Exploring Identity

Ani DiFranco discusses writing for children, looking beyond outward identity

January 31, 2023

Ani DiFranco discusses her new children's book, The Knowing, at the 2023 LibLearnX Conference in New Orleans.
Ani DiFranco discusses her new children's book, The Knowing, at the 2023 LibLearnX conference in New Orleans on January 30.Photo: EPNAC

Over several decades of being a singer-songwriter and activist, Ani DiFranco says her favorite part of her work has been being a community builder.

Or, as she described it, a “community instigator”—connecting people and their shared experiences through music.

“I realized that I’m not alone, I’m not an aberration,” she said. “That thing just goes in a circle, and then that circle becomes bigger than me. It becomes this spiraling thing that starts to hold us all. And it’s so beautiful watching people, including myself, find themselves through community.”

The Grammy Award–winner and bestselling author closed out the American Library Association’s (ALA) 2023 LibLearnX conference in her home city of New Orleans on January 30, ahead of the release of her first children’s book The Knowing.

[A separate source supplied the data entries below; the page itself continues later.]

(* ===== verification/JobTypes.v ===== *)
(** The data of the background-job engine: [jobs/jobs.go] (states, policies,
    sentinel errors, identifiers) and the rows of [jobs/store.go]. *)

From S2P Require Import Prelude.
From S2P Require Import GoTime.

Local Open Scope Z_scope.

Inductive State :=
| StateAvailable
| StatePending
| StateRunning
| StateSucceeded
| StateFailed
| StateCancelled
| StateDiscarded.

#[export] Instance State_eq_dec : EqDecision State.
Proof. solve_decision. Defined.

#[export] Instance State_countable : Countable State.
Proof.
  refine {|
    encode s := match s with
      | StateAvailable => 1 | StatePending => 2 | StateRunning => 3 | StateSucceeded => 4
      | StateFailed => 5 | StateCancelled => 6 | StateDiscarded => 7 end%positive;
    decode p := match p with
      | 1 => Some StateAvailable | 2 => Some StatePending | 3 => Some StateRunning
      | 4 => Some StateSucceeded | 5 => Some StateFailed | 6 => Some StateCancelled
      | 7 => Some StateDiscarded | _ => None end%positive |}.
  by intros [].
Defined.

(** [State.Terminal] *)
Definition Terminal (s : State) : bool :=
  match s with
  | StateSucceeded | StateFailed | StateCancelled | StateDiscarded => true
  | _ => false
  end.

Inductive AttemptState :=
| AttemptSucceeded
| AttemptFailed
| AttemptTimedOut
| AttemptCancelled.

#[export] Instance AttemptState_eq_dec : EqDecision AttemptState.
Proof. solve_decision. Defined.

(** Go's [int] enumerations, out-of-range values included. *)
Definition TimeoutRetry : Z := 0.
Definition TimeoutFail : Z := 1.
Definition TimeoutDiscard : Z := 2.

Definition CatchUpOnce : Z := 0.
Definition CatchUpSkip : Z := 1.
Definition CatchUpAll : Z := 2.

(** The sentinel errors of the package that stores and the manager return, and the
    validation errors of the manager (their text left out). *)
Inductive Error :=
| ErrNotFound
| ErrJobRunning
| ErrJobTerminal
| ErrJobNotRetryable
| ErrDuplicate (existing kind handler key : string)
| ErrUnregistered
| ErrTypeAlreadyRegistered
| ErrKindAlreadyRegistered
| ErrHandlerAlreadyRegistered
| ErrScheduleAlreadyDeclared
| ErrInvalid (what : string)
| ErrBackoffNotSerializable
| ErrOther (what : string).

#[export] Instance Error_eq_dec : EqDecision Error.
Proof. solve_decision. Defined.

Definition ident_byte (c : Ascii.ascii) : bool :=
  byte_in "A" "Z" c || byte_in "a" "z" c || byte_in "0" "9" c ||
  bool_decide (c = "."%char \/ c = "_"%char \/ c = ":"%char \/ c = "/"%char \/ c = "-"%char).

Definition validIdent (what s : string) : option Error :=
  if bool_decide (s = ""%string) then Some (ErrInvalid what)
  else if (255 <? String.length s)%nat then Some (ErrInvalid what)
  else if string_forall ident_byte s then None
  else Some (ErrInvalid what).

Definition validOnTimeout (o : Z) : option Error :=
  if (o =? TimeoutRetry) || (o =? TimeoutFail) || (o =? TimeoutDiscard) then None
  else Some (ErrInvalid "OnTimeout").

Definition validCatchUp (c : Z) : option Error :=
  if (c =? CatchUpOnce) || (c =? CatchUpSkip) || (c =? CatchUpAll) then None
  else Some (ErrInvalid "CatchUp").

(** ** Rows *)

Record Job := mkJob {
  Kind : string;
  HandlerID : string;
  Payload : string;
  Queue : string;
  Priority : Z;
  AvailableAt : Time;
  MaxAttempts : Z;
  TimeoutMs : Z;
  OnTimeout : Z;
  BackoffSpec : option string;
  UniqueKey : string;
  ScheduledFor : Time;
  ScheduledForSet : bool
}.

Definition set_AvailableAt (t : Time) (j : Job) : Job :=
  mkJob (Kind j) (HandlerID j) (Payload j) (Queue j) (Priority j) t (MaxAttempts j)
    (TimeoutMs j) (OnTimeout j) (BackoffSpec j) (UniqueKey j) (ScheduledFor j)
    (ScheduledForSet j).
Definition set_MaxAttempts (n : Z) (j : Job) : Job :=
  mkJob (Kind j) (HandlerID j) (Payload j) (Queue j) (Priority j) (AvailableAt j) n
    (TimeoutMs j) (OnTimeout j) (BackoffSpec j) (UniqueKey j) (ScheduledFor j)
    (ScheduledForSet j).

Record InsertResult := mkInsertResult {
  ir_ID : string;
  ir_CreatedAt : Time;
  ir_Kind : string;
  ir_HandlerID : string;
  ir_ScheduledFor : Time;
  ir_Duplicate : bool
}.

(** A handler's routing identity, [HandlerKey], as the pair (kind, handler-id). *)
Definition HandlerKey : Type := string * string.

Record ClaimRequest := mkClaimRequest {
  cr_WorkerID : string;
  cr_Queues : list string;
  cr_Now : Time;
  cr_Lease : Duration;
  cr_Limit : Z;
  cr_QueueLimits : gmap string Z;
  cr_Handlers : gset (string * string)
}.

Record ClaimedJob := mkClaimedJob {
  cj_Job : Job;
  cj_ID : string;
  cj_Attempt : Z;
  cj_LockedUntil : Time
}.

(** [o_AttemptState = None] is Go's empty string: no ledger entry. *)
Record Outcome := mkOutcome {
  o_State : State;
  o_Attempt : Z;
  o_Error : string;
  o_AvailableAt : Time;
  o_AttemptState : option AttemptState;
  o_StartedAt : Time;
  o_FinishedAt : Time
}.

Record Attempt := mkAttempt {
  at_ID : string;
  at_JobID : string;
  at_Attempt : Z;
  at_WorkerID : string;
  at_State : AttemptState;
  at_Error : string;
  at_StartedAt : Time;
  at_FinishedAt : Time
}.

Record ScheduleRow := mkScheduleRow {
  s_Group : string;
  s_Name : string;
  s_Kind : string;
  s_Spec : string;
  s_Payload : string;
  s_OptionsJSON : string;
  s_NextRunAt : Time;
  s_LastRunAt : Time;
  s_LastRunSet : bool;
  s_UpdatedAt : Time
}.

(** [ExpectedLastRun] is a [sql.NullTime]: [None] when not valid. *)
Record ScheduleFire := mkScheduleFire {
  f_Group : string;
  f_Name : string;
  f_ExpectedLastRun : option Time;
  f_NewLastRun : Time;
  f_NewNextRun : Time;
  f_Now : Time;
  f_Jobs : list Job
}.

Record WorkerRow := mkWorkerRow {
  w_ID : string;
  w_Hostname : string;
  w_Queues : list string;
  w_StartedAt : Time;
  w_LastSeenAt : Time
}.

The lullaby-style story, which she’s also produced as a song, is about exploring our “inner light of consciousness,” she said, without the cultural signifiers that people are labeled with and taught.

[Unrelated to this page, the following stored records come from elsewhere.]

(* ===== verification/JobStoreInv.v ===== *)
(** The invariant of the in-process job store and its preservation by every
    operation of [JobStore].

    A well-formed store has: rows filed under their own, previously drawn ids; a
    unique-key index that lists exactly the live keyed jobs; leases (worker, deadline,
    cancellation flag) exactly on running jobs; execution counts below the job's cap
    while it can still run; and, per job, a ledger numbered 1, 2, ... up to the
    execution count. *)

From S2P Require Import Prelude.
From S2P Require Import GoTime.
From S2P Require Import Order.
From S2P Require Import JobTypes.
From S2P Require Import JobStore.

Local Open Scope Z_scope.

(** ** The unique-key index *)

Definition live_at (k : string) (r : memRow) : Prop :=
  hasKey (job r) = true /\ Terminal (state r) = false /\ jobKey (job r) = k.

Definition uniq_ok (R : gmap string memRow) (u : gmap string string) : Prop :=
  forall k i, u !! k = Some i <-> exists r, R !! i = Some r /\ live_at k r.

Definition same_key (j j' : Job) : Prop := jobKey j' = jobKey j /\ hasKey j' = hasKey j.

Definition freeKey (r : memRow) (u : gmap string string) : gmap string string :=
  if negb (hasKey (job r)) then u
  else if bool_decide (u !! jobKey (job r) = Some (id r)) then delete (jobKey (job r)) u else u.

Lemma freeUniq_eq r s : freeUniq r s = set_uniq (freeKey r) s.
Proof.
  unfold freeUniq, freeKey. destruct s as [R u A W Sc d]; simpl. unfold set_uniq; simpl.
  destruct (hasKey (job r)); simpl; [|done].
  destruct (u !! jobKey (job r)) as [h|]; [|by rewrite bool_decide_false].
  repeat case_bool_decide; naive_solver.
Qed.

Lemma uniq_functional R u k i1 i2 r1 r2 :
  uniq_ok R u -> R !! i1 = Some r1 -> R !! i2 = Some r2 ->
  live_at k r1 -> live_at k r2 -> i1 = i2.
Proof.
  intros Hu H1 H2 L1 L2.
  assert (u !! k = Some i1) by (apply Hu; eauto).
  assert (u !! k = Some i2) by (apply Hu; eauto). congruence.
Qed.

(** Membership after an update or a removal. *)
Lemma ex_insert {V} (R : gmap string V) i v j (P : V -> Prop) :
  (exists r, <[i := v]> R !! j = Some r /\ P r) <->
  (if decide (i = j) then P v else exists r, R !! j = Some r /\ P r).
Proof.
  rewrite lookup_insert. case_decide; [|done].
  split; [intros (? & [= <-] & ?); done|]. intros. by exists v.
Qed.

Written in first-person, the book’s character lists things they have—physical qualities, family and friends, a home, favorite belongings, and beliefs.

but this is not all of who I am, the book reads.
underneath this is something more
all of these things are just what’s showing
underneath all that I know is The Knowing

The narrative is meant to convey that our outer elements of culture and differences are beautiful, DiFranco said, but we shouldn’t lose ourselves in them.

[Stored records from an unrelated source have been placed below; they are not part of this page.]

Lemma insertLocked_spec now jobs s :
  store_wf newID s -> Forall (fun j => 0 < MaxAttempts j) jobs ->
  let '(s', res) := insertLocked newID now jobs s in
  Forall2 (fun j r => inserted now (rows s) j r (rows s')) jobs res /\ rows s ⊆ rows s'.
Proof.
  intros W HJ. revert s W. induction HJ as [|j jobs Hj HJ IH]; intros s W; [by split; [constructor|]|].
  simpl. pose proof (insertOne_spec now j s W) as H1.
  pose proof (insertOne_wf newID newID_inj now j s W Hj) as W1.
  destruct (insertOne newID now j s) as [s1 r1]. destruct H1 as (Hi & Hsub & _).
  specialize (IH s1 W1). destruct (insertLocked newID now jobs s1) as [s2 rs].
  destruct IH as [HF Hsub2]. split; [|by transitivity (rows s1)]. constructor.
  - destruct Hi as (r & Hr & Hk & Hd). exists r. split; [by eapply lookup_weaken|done].
  - eapply Forall2_impl; [exact HF|]. intros j' r' (r & Hr & Hk & Hd).
    exists r. split; [done|]. split; [done|]. destruct (ir_Duplicate r'); [done|].
    destruct Hd as [Hn ->]. split; [|done]. by eapply lookup_weaken_None.
Qed.
End behaviour.

(** ** Runs under a lease

    What a row keeps through any sequence of calls: its lease, as long as the holder does
    not complete it and no sweep comes after its end; and being at rest, as long as it is
    not claimed. *)

Section leases.
Context (newID : nat -> string).

(** The worker [w] holds the lease of the job [i]. *)
Definition held (i w : string) (s : MemoryStore) : Prop :=
exists r, rows s !! i = Some r /\ state r = StateRunning /\ lockedBy r = w.

Definition idle (i : string) (s : MemoryStore) : Prop :=
forall r, rows s !! i = Some r -> state r <> StateRunning.

(** A call other than the holder's completion and a sweep at or after the lease's end. *)
Definition leaves_lease (i w : string) (s : MemoryStore) (c : call) : Prop :=
match c with
| CallComplete j w' _ _ => ~ (j = i /\ w' = w)
| CallSweep now _ => forall r, rows s !! i = Some r -> now < lockedUntil r
| _ => True
end.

It’s a premise that she said some may initially think is too sophisticated for children, but she views it as the opposite. It’s the “cultural minutiae” humans are forced to learn—how we interact with people based on the external “uniform” they wear—that is more complicated.

“All of that stuff that we are led to believe and know that is social and cultural, it has its value, but it also has its traps,” DiFranco said. “I wanted to speak to children about a thing that is much simpler and much more real in a lot of ways—[a thing] that I think children are much better at before they unlearn how to look at another human and another living thing, see themselves, and know it’s all one tribe.”

The Knowing is DiFranco’s second book. Her memoir, No Walls and the Recurring Dream, was released in 2019. The pandemic, which halted her ability to tour, prompted her to take on the new venture writing stories for youth.

With her first book, learning to write in a nonlyrical format was difficult, she recalled. And as a metaphor-heavy lyricist, switching to writing for a younger crowd, who read text very literally, presented new challenges.

“It made me realize my writing hinges on this deep interaction with culture and challenging its presuppositions and blowing apart its clichés,” DiFranco said. “And none of that means anything to a child.”

DiFranco is a mom of two herself, to a 16-year-old daughter and a 9-year-old son. As a parent, she said she often had to put music-making on hold (“they approached it as the enemy, my other child,” she joked).

But, to her surprise, the patience she learned from that improved her craft, for songwriting and writing in general.

“Stepping back was something [that] never occurred to me to do,” DiFranco said. “The fact that I was forced was like, ‘Whoa, there’s a lot of perspective back here.’ There’s a lot of gifts that time can give your art.”